On the way home after working late,
there are moments when a thought slips in.

“I did this much… and this is all I get?”

Did I do something wrong?
Or is the company the one that’s wrong?

If you’ve worked long enough, you’ve probably asked yourself this at least once.

I. How you become “the dependable one”

People often say this about interviews:

“The company evaluates me, but I evaluate the company too.”

In reality, that’s rarely how it feels.
There are dozens—sometimes hundreds—of applicants, and the company gets to choose.
Meanwhile, we’re just hoping to be chosen by at least one place.

Once you finally get in,
you do everything you can to be recognized.

  • You stay late when the workload explodes.
  • If you have evening plans, you come in early to finish what you can.
  • If it still won’t work, you show up on the weekend “just for a bit.”
  • And when things don’t go well, you keep thinking about work even after you’re home.

That’s how you become someone for whom work comes first—
what people call “a high-performing employee.”

II. The moment resentment began

During a two-week business trip in Europe, I contracted meningitis.

Three days before returning, it felt like my head might split open.
On the day I came back, I tried to endure it at home—until I couldn’t—
and ended up in the emergency room.

  • Two spinal taps
  • My mother’s worry
  • My wife’s tears

I was discharged after ten days.
I had lost eight kilograms.

Later, my family told me:

“We honestly thought you might not get up again.”

What the company did was simple:
they covered part of the medical bills with welfare points.

And not long after that,
I was passed over for promotion.

There was only one reason.
I hadn’t completed the required training for promotion.

It was so “fair” that it felt cold.

Until then,
I had never thought overtime—or weekend work—was unfair.

At first, I tried to convince myself:

“From the company’s perspective, I guess that makes sense.”

But every time I heard how much the promoted people were now earning,
the resentment kept growing.

“I missed the training because I got sick on a business trip…”

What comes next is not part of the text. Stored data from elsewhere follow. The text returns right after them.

(* ===== verification/Ledger.v ===== *)
(** The identities a client's writes go by, and the invariant of its tables and
    queues that keeps each identity to one write.

    A write first queued under a real writer as its sequence [s] is known to the
    server by that pair for ever: carried to another writer it names the pair as
    its provenance. The ledger maps every pair ever given out to the provenance
    and the changeset it stands for. *)

From Stdlib Require Import ZArith Lia.
From stdpp Require Import base numbers option list gmap strings.
From S2P Require Import Prelude Wire Chain Backoff Cursor Pending ClientState ClientWriter Reopen.

Open Scope Z_scope.

Abbreviation Ledger := (gmap (WriterRef * Z) (option Provenance * bytes)).

(** What a queued entry claims of the ledger: its own pair under a real writer,
    its provenance alone while it waits for a number. *)
Definition known (L : Ledger) (w : WriterRef) (s : Z) (e : PendingEntry) : Prop :=
  if is_real_writer w then L !! (w, s) = Some (pe_provenance e, pe_changeset e)
  else forall p, pe_provenance e = Some p -> L !! (pv_writer p, pv_seq p) = Some (None, pe_changeset e).

(** A writer new entries may go under. *)
Definition live (keys : gset bytes) (w : WriterRef) : Prop :=
  match w with Device k => k ∉ keys | Number _ => True end.

Record ledger_ok (L : Ledger) (iss : gset Z) : Prop := {
  lo_ids : forall w s x, L !! (w, s) = Some x ->
    writer_ok w /\ is_real_writer w = true /\ in_i64 s /\ forall n, w = Number n -> n ∈ iss;
  lo_prov : forall id p cs, L !! id = Some (Some p, cs) -> L !! (pv_writer p, pv_seq p) = Some (None, cs);
}.

Record tables_ok (L : Ledger) (keys : gset bytes) (iss : gset Z) (t : Tables) : Prop := {
  to_rows : rows_ok t;
  to_known : forall w s e, writer_ok w -> entry_ok e ->
    t_pending t !! (writer_id w, s) = Some (row_of_entry e) -> known L w s e;
  to_taken : forall w s x n h, L !! (w, s) = Some x -> live keys w ->
    t_writers t !! writer_id w = Some (n, h) -> s < n;
  to_devices : forall k s x, L !! (Device k, s) = Some x ->
    k ∈ keys \/ is_Some (t_writers t !! writer_id (Device k));
  to_numbers : forall n st, in_u64 n -> t_writers t !! writer_id (Number n) = Some st -> n = 0 \/ n ∈ iss;
  to_retired : t_retired_keys t = keys;
  to_keys : forall k, k ∈ keys -> length k = 32%nat;
  to_cert : forall h, t_certificate t = Some h -> writer_ok (Device (held_key h));
}.

Record memory_ok (L : Ledger) (keys : gset bytes) (iss : gset Z) (t : Tables)
    (ws : gmap WriterRef WriterQueue) : Prop := {
  mo_queue : forall w q, ws !! w = Some q ->
    writer_ok w /\ 1 <= wq_next q /\ length (wq_head q) = 32%nat /\
    forall n h, t_writers t !! writer_id w = Some (n, h) -> n <= wq_next q;
  mo_pending : forall w q s e, ws !! w = Some q -> wq_pending q !! s = Some e ->
    t_pending t !! (writer_id w, s) = Some (row_of_entry e) /\ entry_ok e;
  mo_taken : forall w s x q, L !! (w, s) = Some x -> live keys w -> ws !! w = Some q -> s < wq_next q;
  mo_sub : forall w st, writer_ok w -> t_writers t !! writer_id w = Some st -> is_Some (ws !! w);
  mo_numbers : forall n q, ws !! Number n = Some q -> n = 0 \/ n ∈ iss;
}.

Section Sound.
Context {CH : Changes}.

Definition task_ok (task : WriterTask) : Prop :=
  match wt_kind task with Bind key _ => writer_ok (Device key) | Retire _ => True end.

(** A write is queued: its place in the order of writing, and its changes. *)
Definition queued (ws : gmap WriterRef WriterQueue) (x : Z * bytes) : Prop :=
  exists w q s e, ws !! w = Some q /\ wq_pending q !! s = Some e /\ x = (pe_position e, pe_changeset e).
(** The carried entries take consecutive sequences from the target's next. *)
Lemma carry_place_spec plan next head l n h :
  length head = 32%nat -> carry_place next head plan = Ok (l, n, h) ->
  of_carried <$> l = plan /\ n = next + Z.of_nat (length plan) /\ length h = 32%nat /\
  NoDup (ce_seq <$> l) /\
  forall e, e ∈ l -> next <= ce_seq e < n /\ length (ce_hash e) = 32%nat.
Proof.
  revert next head l n h. induction plan as [|[[w s] e] plan IH]; intros next head l n h Hh E; simpl in E.
  - simplify_eq. split_and!; [done|simpl; lia|done|constructor|]. by intros e He%not_elem_of_nil.
  - destruct (logical (pe_changeset e)) as [up|]; [|done]. simpl in E.
    destruct (carry_place (next + 1) _ plan) as [[[l' n'] h']|] eqn:E'; [|done]. simpl in E. simplify_eq.
    apply IH in E' as (Hl & Hn & Hh' & Hnd & Hr); [|apply entry_hash_length]. split_and!.
    + rewrite fmap_cons. by rewrite Hl.
    + simpl. lia.
    + done.
    + rewrite fmap_cons. apply NoDup_cons. split; [|done].
      intros (x & Hx & Hin)%list_elem_of_fmap. apply Hr in Hin as [? _]. simpl in Hx. lia.
    + intros x [->|Hx]%elem_of_cons; simpl; [|destruct (Hr _ Hx); split; [lia|done]].
      split; [simpl in *; lia|apply entry_hash_length].
Qed.

Lemma try_fold_pending target plan t t' :
  try_fold (fun e t => persist_pending target (ce_seq e) (pe_changeset (ce_entry e)) (ce_hash e)
    (carried_provenance e) (pe_position (ce_entry e)) t) plan t = Ok t' ->
  t' = set_pending (foldl (fun m se => <[(writer_id target, se.1) := row_of_entry se.2]> m)
         (t_pending t) (carried_placed plan)) t.
Proof.
  revert t. induction plan as [|e plan IH]; intros t E; cbn [try_fold] in E; [simplify_eq; by destruct t'|].
  destruct (persist_pending target _ _ _ _ _ t) as [t1|] eqn:E1; [|done]. cbn [rbind] in E.
  destruct (persist_pending_ok target (ce_seq e) (carried_entry e) _ _ E1) as (_ & _ & ->). by apply IH in E.
Qed.

Lemma try_fold_drop dead t :
  try_fold (fun w t => t <-? (match w with Device key => persist_retired_key key t | Number _ => Ok t end);;
    drop_writer_state w t) dead t = Ok (foldl (fun t w => dropped_tables w t) t dead).
Proof.
  revert t. induction dead as [|w dead IH]; intros t; [done|]. cbn [try_fold foldl]. rewrite <- IH.
  destruct w as [k|n]; cbn; [done|]. unfold dropped_tables. cbn. by rewrite union_empty_l_L.
Qed.

(** The client after the carried entries took their places. *)
Definition carried_client (c : Client) (target : WriterRef) (plan : list CarriedEntry) (next : Z)
    (head : bytes) : Client :=
  match plan with [] => c | _ => placed_client c target (carried_placed plan) next head end.

Lemma carried_pending (q : WriterQueue) plan next head :
  wq_pending (carried_queue q plan next head) =
  foldl (fun m se => <[se.1 := se.2]> m) (wq_pending q) (carried_placed plan).
Proof.
  cbn [wq_pending carried_queue]. generalize (wq_pending q). unfold carried_placed.
  induction plan as [|e plan IH]; intros m; [done|]. cbn. apply IH.
Qed.

(** A carry changes nothing, or places the tails and drops the dead writers. *)
Lemma carry_cases dead target c :
  let q := standing c target in
  (exists e c', carry_writers dead target c = (Err e, c') /\ same c c') \/
  exists l plan next head,
    carry_place (wq_next q) (wq_head q) (carry_plan dead (writers c)) = Ok (plan, next, head) /\
    (plan <> [] -> in_i64 next) /\
    carry_writers dead target c =
      (Ok tt, drop_all (carried_client (with_faults l c) target plan next head) dead).
Proof.
  intros q. destruct (carry_writers dead target c) as [r c'] eqn:E. unfold carry_writers in E.
  unfold bind at 1 in E. cbn [get] in E. fold (standing c target) in E. fold q in E. unfold bind at 1, lift at 1 in E.
  destruct (carry_place _ _ _) as [[[plan next] head]|x] eqn:Ep; [|simplify_eq; left; by exists x, c'].
  apply bind_inv in E as [(x & E & ->)|(u & c1 & E & Ek)];
    destruct (statement_inv _ _ _ _ E) as (l & [(y & Ey & ->)|(t & Ht & Ey & ->)]); simplify_eq.
  { left. by exists y, (with_faults l c). }
  right. exists l, plan, next, head. split; [done|]. unfold carry_tables in Ht. cbn [fst snd] in Ht.
  destruct (try_fold _ plan (db c)) as [t1|] eqn:E1; [|done]. cbn [rbind] in Ht.
  apply try_fold_pending in E1. destruct plan as [|e plan].
  - split; [done|]. cbn [rbind] in Ht. rewrite try_fold_drop in Ht. injection Ht as <-. subst t1.
    cbn in Ek. simplify_eq. unfold carried_client. rewrite drop_all_fields. by destruct c as [[] ? ? ? ?].
  - destruct (persist_writer_state target next head t1) as [t2|] eqn:E2; [|done]. cbn [rbind] in Ht.
    apply persist_state_ok in E2 as [Hn ->]. split; [done|].
    rewrite try_fold_drop in Ht. injection Ht as <-. subst t1. simplify_eq.
    unfold carried_client, placed_client. rewrite drop_all_fields, stored_twice.
    unfold modify in Ek. injection Ek as <- <-. unfold placed_queue. rewrite <- (carried_pending _ _ next head).
    by destruct c.
Qed.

III. What was actually wrong?

And yet,

I kept doing my best,

almost out of sheer inertia.


The resentment hadn’t disappeared,

but I couldn’t find a reason to stop.


One early morning, I woke up and couldn’t fall back asleep.
So I went to the office—at 3 a.m.

There wasn’t anything urgent.
I just felt like I had to do something.

Looking back, I think it came from this:

  • A desire to be better than others.
  • A belief that hard work would be rewarded.
  • The illusion that the company was a precious place where my goals—and rewards—would come true.

That’s why it hurt more.
That’s why I thought the company was the problem.

IV. A job is where the company does company things

Only with time did I finally see it.

The company was simply doing what companies do.

A corporation has clear priorities:

  • Survival
  • Profit

No matter how kind the boss may be,
organizations still move to protect those priorities.

From the company’s perspective,
I was just one of the employees who worked hard.

Even when I was lying in a hospital bed,
what likely mattered most to HR and General Affairs was this:

“Does this count as an industrial accident… or not?”

Even after I returned, I remember conversations like:

“If we handle it this way, it becomes an industrial accident—so let’s process it differently.”

V. The illusion created by working too hard

“My precious place.”
Looking back, it sounds almost ridiculous.

I wasn’t even paying to be there.
So why did I treat the company’s space like it was mine?

When you work too hard,
your expectations of the company grow.

And when those expectations aren’t met,
they come back as disappointment—and resentment.

Maybe that’s why people say this:

“Just do what everyone else does. Don’t try so hard.”

Do only as much as your paycheck pays for—
and you won’t feel disappointment, or betrayal.

“Executives and employees are all owners of the company.”
Back then, I believed that line—and ran with it.

And I think that’s why it hurt more.

Who came up with that sentence, anyway?

The owners of a company are not its employees.

It’s the owner.

You are not the owner—
so please don’t live like one.

Don’t grind your entire life into your job.